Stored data
(** A dataset of two queries, of two documents and of one, and a loader
    that yields them as one batch of slate length two: the second slate is
    padded with a document of features 9, label -1 and index -1. *)
Definition queries : list (tensor2 * tensor1) :=
  [([[1]; [2]], [1; 2]); ([[3]], [1])]%float.

Definition dl : loader :=
  {| batches := [ {| b_x := [[[1]; [2]]; [[3]; [9]]]%float;
                     b_y := [[1; 2]; [1; -1]]%float;
                     b_idx := [[0; 1]; [0; -1]] |} ];
     X_by_qid := map fst queries;
     y_by_qid := map snd queries |}.

End Padded.

(** ** Vocabulary of the statements *)

Section Vocabulary.
Context `{C : Collaborators}.

(** The events of one [loss_batch] call. *)
Definition batch_events (gradient_clipping_norm : pyval) (opt : bool) : list event :=
  if opt then
    if truthy gradient_clipping_norm
    then [EvBackward; EvClipGradNorm gradient_clipping_norm; EvOptStep; EvZeroGrad]
    else [EvBackward; EvOptStep; EvZeroGrad]
  else [].

(** The model and the optimizer after one [loss_batch] call. *)
Definition batch_model (gradient_clipping_norm : pyval) (opt : bool) (b : batch)
  (m : Model) (o : Optimizer) : Model :=
  if opt then
    let m1 := loss_backward m b in
    let m2 := if truthy gradient_clipping_norm
              then clip_grad_norm_ m1 gradient_clipping_norm else m1 in
    opt_zero_grad (opt_step o m2).1 (opt_step o m2).2
  else m.

Definition batch_optimizer (gradient_clipping_norm : pyval) (opt : bool) (b : batch)
  (m : Model) (o : Optimizer) : Optimizer :=
  if opt then
    let m1 := loss_backward m b in
    let m2 := if truthy gradient_clipping_norm
              then clip_grad_norm_ m1 gradient_clipping_norm else m1 in
    (opt_step o m2).1
  else o.

(** The loss that [loss_batch] returns for a batch, on a given model. *)
Definition batch_loss (m : Model) (b : batch) : float :=
  loss_func (model_call m (b_x b) (pad_mask (b_y b)) (b_idx b)) (b_y b).

(** The pairs that the [loss_batch] calls over the batches return, in
    order, each on the model as the calls before it left it; and the model
    and optimizer after the last call. *)
Fixpoint batch_run (g : pyval) (opt : bool) (bs : list batch) (m : Model)
  (o : Optimizer) : list (float * nat) * (Model * Optimizer) :=
  match bs with
  | [] => ([], (m, o))
  | b :: bs' =>
      let r := batch_run g opt bs' (batch_model g opt b m o) (batch_optimizer g opt b m o) in
      ((batch_loss m b, length (b_x b)) :: r.1, r.2)
  end.

(** The world after the [loss_batch] calls over the batches. *)
Definition after_batches (g : pyval) (opt : bool) (bs : list batch) (w : world) : world :=
  {| w_model := (batch_run g opt bs (w_model w) (w_optimizer w)).2.1;
     w_optimizer := (batch_run g opt bs (w_model w) (w_optimizer w)).2.2;
     w_scheduler := w_scheduler w;
     w_fs := w_fs w;
     w_trace := (w_trace w ++ concat (map (fun _ => batch_events g opt) bs))%list |}.

(** The size-weighted mean of the spec: [sum(li*ni) / sum(ni)] over the
    pairs [(li, ni)]. *)
Definition weighted_mean (pairs : list (float * nat)) : float :=
  PrimFloat.div
    (fold_left (fun acc p => PrimFloat.add acc (PrimFloat.mul p.1 (of_nat p.2))) pairs 0%float)
    (of_nat (fold_left (fun acc p => (acc + p.2)%nat) pairs 0%nat)).

(** The naive mean of the losses, one share per batch. *)
Definition naive_mean (pairs : list (float * nat)) : float := mean (map fst pairs).

(** The world when the training pass of a turn starts: the learning rate is
    logged and the model switched to training mode. *)
Definition train_start (w : world) : world :=
  {| w_model := model_train (w_model w); w_optimizer := w_optimizer w;
     w_scheduler := w_scheduler w; w_fs := w_fs w;
     w_trace := (w_trace w ++ [EvLog (LogLr (get_current_lr (w_optimizer w)));
                               EvModelTrain])%list |}.

(** The world when the validation pass starts, from the one the training
    pass left: the model is switched to evaluation mode. *)
Definition eval_start (w : world) : world :=
  {| w_model := model_eval (w_model w); w_optimizer := w_optimizer w;
     w_scheduler := w_scheduler w; w_fs := w_fs w;
     w_trace := (w_trace w ++ [EvModelEval])%list |}.

(** What a turn of the loop does once both passes are done and the losses
    and metrics are at hand: telemetry, scheduler, per-query export, early
    stopping. *)
Definition epoch_tail (cfg : config) (output_dir : string) (valid_dl : loader)
  (early_stop : EarlyStop) (epoch : nat) (train_loss val_loss : float)
  (train_metrics val_metrics : gmap string float) : M (frame * EarlyStop * bool) :=
  o ← get_optimizer;
  emit (EvTensorboardSave
          (tensorboard_metrics_dict train_loss val_loss train_metrics val_metrics
             (get_current_lr o)) epoch);;
  emit (EvLog (LogSummary epoch train_loss val_loss train_metrics val_metrics));;
  step_scheduler cfg val_metrics;;
  m ← get_model;
  compute_test (metrics cfg) m valid_dl output_dir epoch;;
  emit (EvEarlyStopStep (val_metrics !! val_metric cfg) epoch);;
  let early_stop := es_step early_stop (val_metrics !! val_metric cfg) epoch in
  let fr := {| fr_epoch := epoch; fr_train_loss := train_loss; fr_val_loss := val_loss;
               fr_train_metrics := train_metrics; fr_val_metrics := val_metrics |} in
  if es_stop_training early_stop epoch then
    emit (EvLog (LogEarlyStop epoch (val_metric cfg) (es_best_epoch early_stop)
                   (es_best_value early_stop) (val_metrics !! val_metric cfg)));;
    ret (fr, early_stop, true)
  else ret (fr, early_stop, false).

(** The world when the loop of [fit] is entered: the telemetry writer is
    open and the parameter count logged. *)
Definition fit_start (tensorboard_output_path : string) (w : world) : world :=
  {| w_model := w_model w; w_optimizer := w_optimizer w;
     w_scheduler := w_scheduler w; w_fs := w_fs w;
     w_trace := (w_trace w ++ [EvTensorboardOpen tensorboard_output_path;
                               EvLog (LogNumParams (get_num_params (w_model w)))])%list |}.

(** What [fit] does to the world after its loop: the checkpoint is written
    and the telemetry writers closed. *)
Definition fit_finish (output_dir : string) (w : world) : world :=
  {| w_model := w_model w; w_optimizer := w_optimizer w;
     w_scheduler := w_scheduler w;
     w_fs := <[os_path_join output_dir "model.pkl" := [StateDict (w_model w)]]> (w_fs w);
     w_trace := (w_trace w ++ [EvTorchSave (os_path_join output_dir "model.pkl");
                               EvTensorboardClose])%list |}.

(** The dict that [fit] builds from the variables of the last turn. *)
Definition fit_result (num_params : Z) (fr : frame) : gmap string retval :=
  <["num_params" := RInt num_params]>
    (<["val_metrics" := RDict (fr_val_metrics fr)]>
       (<["train_metrics" := RDict (fr_train_metrics fr)]>
          {["epochs" := RInt (Z.of_nat (fr_epoch fr))]})).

YOUR TASK: Give only the lines from the one holding "(tensorboard_metrics_dict train_loss val_loss" through the one holding "step_scheduler cfg val_metrics;;", each restated exactly as it appears above.

YOUR SOLUTION:
          (tensorboard_metrics_dict train_loss val_loss train_metrics val_metrics
             (get_current_lr o)) epoch);;
  emit (EvLog (LogSummary epoch train_loss val_loss train_metrics val_metrics));;
  step_scheduler cfg val_metrics;;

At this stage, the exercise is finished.